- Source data
Start of Block

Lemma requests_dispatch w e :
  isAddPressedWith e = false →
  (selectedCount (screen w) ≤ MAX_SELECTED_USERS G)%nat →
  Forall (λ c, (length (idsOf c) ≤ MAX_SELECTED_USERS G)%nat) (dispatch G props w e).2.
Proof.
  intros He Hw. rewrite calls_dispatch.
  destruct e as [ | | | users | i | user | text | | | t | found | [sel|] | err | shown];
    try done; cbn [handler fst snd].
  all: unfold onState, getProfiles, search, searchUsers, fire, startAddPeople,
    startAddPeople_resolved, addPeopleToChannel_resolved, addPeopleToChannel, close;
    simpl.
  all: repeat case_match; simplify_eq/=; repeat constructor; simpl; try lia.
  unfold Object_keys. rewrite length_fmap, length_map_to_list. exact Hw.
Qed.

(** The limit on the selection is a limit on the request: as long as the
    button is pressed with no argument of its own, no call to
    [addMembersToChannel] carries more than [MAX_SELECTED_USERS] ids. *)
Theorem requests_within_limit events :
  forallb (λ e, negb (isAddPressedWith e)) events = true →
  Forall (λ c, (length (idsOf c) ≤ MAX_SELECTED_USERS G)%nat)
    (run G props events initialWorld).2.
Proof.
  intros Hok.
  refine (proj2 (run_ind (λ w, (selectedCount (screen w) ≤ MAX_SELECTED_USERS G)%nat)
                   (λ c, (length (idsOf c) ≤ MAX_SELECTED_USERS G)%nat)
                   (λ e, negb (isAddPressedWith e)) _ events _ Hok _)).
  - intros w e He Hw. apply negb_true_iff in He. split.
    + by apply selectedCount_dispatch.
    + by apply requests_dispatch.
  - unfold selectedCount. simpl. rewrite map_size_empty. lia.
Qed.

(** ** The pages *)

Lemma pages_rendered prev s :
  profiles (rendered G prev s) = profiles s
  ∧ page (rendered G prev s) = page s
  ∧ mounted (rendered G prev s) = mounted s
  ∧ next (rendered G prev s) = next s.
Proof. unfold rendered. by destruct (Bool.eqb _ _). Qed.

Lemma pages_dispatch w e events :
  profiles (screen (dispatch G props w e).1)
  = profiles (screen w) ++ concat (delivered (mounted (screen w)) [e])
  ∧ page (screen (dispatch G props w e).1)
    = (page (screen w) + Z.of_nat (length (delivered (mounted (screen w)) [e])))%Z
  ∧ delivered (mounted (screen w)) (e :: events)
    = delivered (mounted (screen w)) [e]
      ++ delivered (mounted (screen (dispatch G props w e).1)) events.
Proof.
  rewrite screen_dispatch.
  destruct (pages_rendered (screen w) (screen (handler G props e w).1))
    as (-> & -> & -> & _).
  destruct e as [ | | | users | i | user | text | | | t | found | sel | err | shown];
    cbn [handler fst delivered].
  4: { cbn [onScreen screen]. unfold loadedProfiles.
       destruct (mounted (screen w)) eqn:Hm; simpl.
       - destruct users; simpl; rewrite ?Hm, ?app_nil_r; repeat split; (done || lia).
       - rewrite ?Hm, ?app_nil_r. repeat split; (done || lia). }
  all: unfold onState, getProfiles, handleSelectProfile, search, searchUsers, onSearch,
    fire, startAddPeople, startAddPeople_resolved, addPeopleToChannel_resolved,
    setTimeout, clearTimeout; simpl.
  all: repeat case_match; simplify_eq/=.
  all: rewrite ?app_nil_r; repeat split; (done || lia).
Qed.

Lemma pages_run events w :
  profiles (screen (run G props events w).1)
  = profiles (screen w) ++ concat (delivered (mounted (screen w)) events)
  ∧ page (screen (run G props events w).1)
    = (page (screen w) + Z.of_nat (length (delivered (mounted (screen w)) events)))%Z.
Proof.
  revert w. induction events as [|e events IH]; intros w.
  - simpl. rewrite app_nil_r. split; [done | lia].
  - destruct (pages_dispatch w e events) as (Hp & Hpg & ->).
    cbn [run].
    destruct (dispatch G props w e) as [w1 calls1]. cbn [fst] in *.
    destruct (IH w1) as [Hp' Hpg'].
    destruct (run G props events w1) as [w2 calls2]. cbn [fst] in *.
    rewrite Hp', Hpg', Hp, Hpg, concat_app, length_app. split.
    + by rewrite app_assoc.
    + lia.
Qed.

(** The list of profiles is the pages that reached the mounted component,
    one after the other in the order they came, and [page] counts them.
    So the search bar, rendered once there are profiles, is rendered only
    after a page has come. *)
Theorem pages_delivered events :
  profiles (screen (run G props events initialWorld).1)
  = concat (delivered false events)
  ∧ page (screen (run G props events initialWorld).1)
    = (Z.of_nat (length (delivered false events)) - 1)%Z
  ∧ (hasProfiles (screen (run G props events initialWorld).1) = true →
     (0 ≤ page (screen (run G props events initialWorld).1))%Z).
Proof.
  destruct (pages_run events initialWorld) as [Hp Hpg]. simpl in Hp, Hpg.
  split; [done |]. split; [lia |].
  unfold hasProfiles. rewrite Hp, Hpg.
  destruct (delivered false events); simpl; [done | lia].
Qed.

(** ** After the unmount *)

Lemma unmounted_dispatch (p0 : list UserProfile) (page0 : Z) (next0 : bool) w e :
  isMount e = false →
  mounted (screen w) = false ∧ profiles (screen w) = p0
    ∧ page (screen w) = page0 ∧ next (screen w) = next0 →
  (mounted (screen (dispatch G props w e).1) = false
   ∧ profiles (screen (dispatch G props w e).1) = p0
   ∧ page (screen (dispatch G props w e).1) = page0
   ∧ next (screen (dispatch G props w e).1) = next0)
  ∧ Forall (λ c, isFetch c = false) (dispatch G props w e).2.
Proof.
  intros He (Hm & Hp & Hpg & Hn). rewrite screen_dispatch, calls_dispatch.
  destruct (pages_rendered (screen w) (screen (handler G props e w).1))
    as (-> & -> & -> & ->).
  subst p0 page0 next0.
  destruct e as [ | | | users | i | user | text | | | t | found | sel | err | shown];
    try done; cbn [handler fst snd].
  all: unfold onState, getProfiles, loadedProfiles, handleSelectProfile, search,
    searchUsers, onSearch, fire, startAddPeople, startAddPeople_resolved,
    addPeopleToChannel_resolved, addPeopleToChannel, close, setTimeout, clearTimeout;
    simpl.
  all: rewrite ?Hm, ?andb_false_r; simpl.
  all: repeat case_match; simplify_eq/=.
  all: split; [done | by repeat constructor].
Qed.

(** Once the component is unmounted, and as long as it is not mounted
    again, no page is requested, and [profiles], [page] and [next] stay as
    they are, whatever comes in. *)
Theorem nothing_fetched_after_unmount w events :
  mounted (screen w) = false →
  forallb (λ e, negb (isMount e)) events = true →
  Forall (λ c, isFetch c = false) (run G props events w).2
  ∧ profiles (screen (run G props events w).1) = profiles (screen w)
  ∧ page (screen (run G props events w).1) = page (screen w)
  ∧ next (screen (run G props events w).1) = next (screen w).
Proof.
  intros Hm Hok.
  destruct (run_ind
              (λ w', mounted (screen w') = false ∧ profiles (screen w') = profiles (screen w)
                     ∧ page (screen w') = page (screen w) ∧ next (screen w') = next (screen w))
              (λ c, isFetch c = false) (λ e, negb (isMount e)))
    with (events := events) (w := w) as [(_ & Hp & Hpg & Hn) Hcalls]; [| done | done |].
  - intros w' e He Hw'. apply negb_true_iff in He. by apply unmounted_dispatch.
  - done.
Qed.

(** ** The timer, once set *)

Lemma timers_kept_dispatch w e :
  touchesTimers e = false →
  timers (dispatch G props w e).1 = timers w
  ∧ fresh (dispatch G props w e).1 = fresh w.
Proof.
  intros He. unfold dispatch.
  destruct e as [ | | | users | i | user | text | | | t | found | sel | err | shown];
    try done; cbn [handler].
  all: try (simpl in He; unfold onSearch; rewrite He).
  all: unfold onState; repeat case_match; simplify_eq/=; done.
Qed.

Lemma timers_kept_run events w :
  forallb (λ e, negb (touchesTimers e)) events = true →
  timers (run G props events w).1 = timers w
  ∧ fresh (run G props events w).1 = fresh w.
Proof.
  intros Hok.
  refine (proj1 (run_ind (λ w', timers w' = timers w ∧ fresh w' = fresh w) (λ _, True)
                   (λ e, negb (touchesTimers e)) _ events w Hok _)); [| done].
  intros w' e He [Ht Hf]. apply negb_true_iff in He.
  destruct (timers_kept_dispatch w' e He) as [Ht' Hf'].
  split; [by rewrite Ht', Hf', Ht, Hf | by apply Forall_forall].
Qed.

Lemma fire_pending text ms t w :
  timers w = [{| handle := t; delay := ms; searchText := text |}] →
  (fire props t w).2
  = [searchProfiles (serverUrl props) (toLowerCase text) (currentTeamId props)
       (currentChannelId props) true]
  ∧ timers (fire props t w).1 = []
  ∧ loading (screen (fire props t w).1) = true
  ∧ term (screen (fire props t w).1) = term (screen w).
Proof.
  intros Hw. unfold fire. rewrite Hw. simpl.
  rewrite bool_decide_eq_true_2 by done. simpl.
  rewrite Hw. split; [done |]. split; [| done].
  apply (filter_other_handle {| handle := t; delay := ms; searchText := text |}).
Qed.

End of Block

- WHAT YOU SHOULD DO
Your answer must be a copy of every line in the data above that holds the string "initialWorld".

- REPLY TO THE EXERCISE
    (run G props events initialWorld).2.
  profiles (screen (run G props events initialWorld).1)
  ∧ page (screen (run G props events initialWorld).1)
  ∧ (hasProfiles (screen (run G props events initialWorld).1) = true →
     (0 ≤ page (screen (run G props events initialWorld).1))%Z).
  destruct (pages_run events initialWorld) as [Hp Hpg]. simpl in Hp, Hpg.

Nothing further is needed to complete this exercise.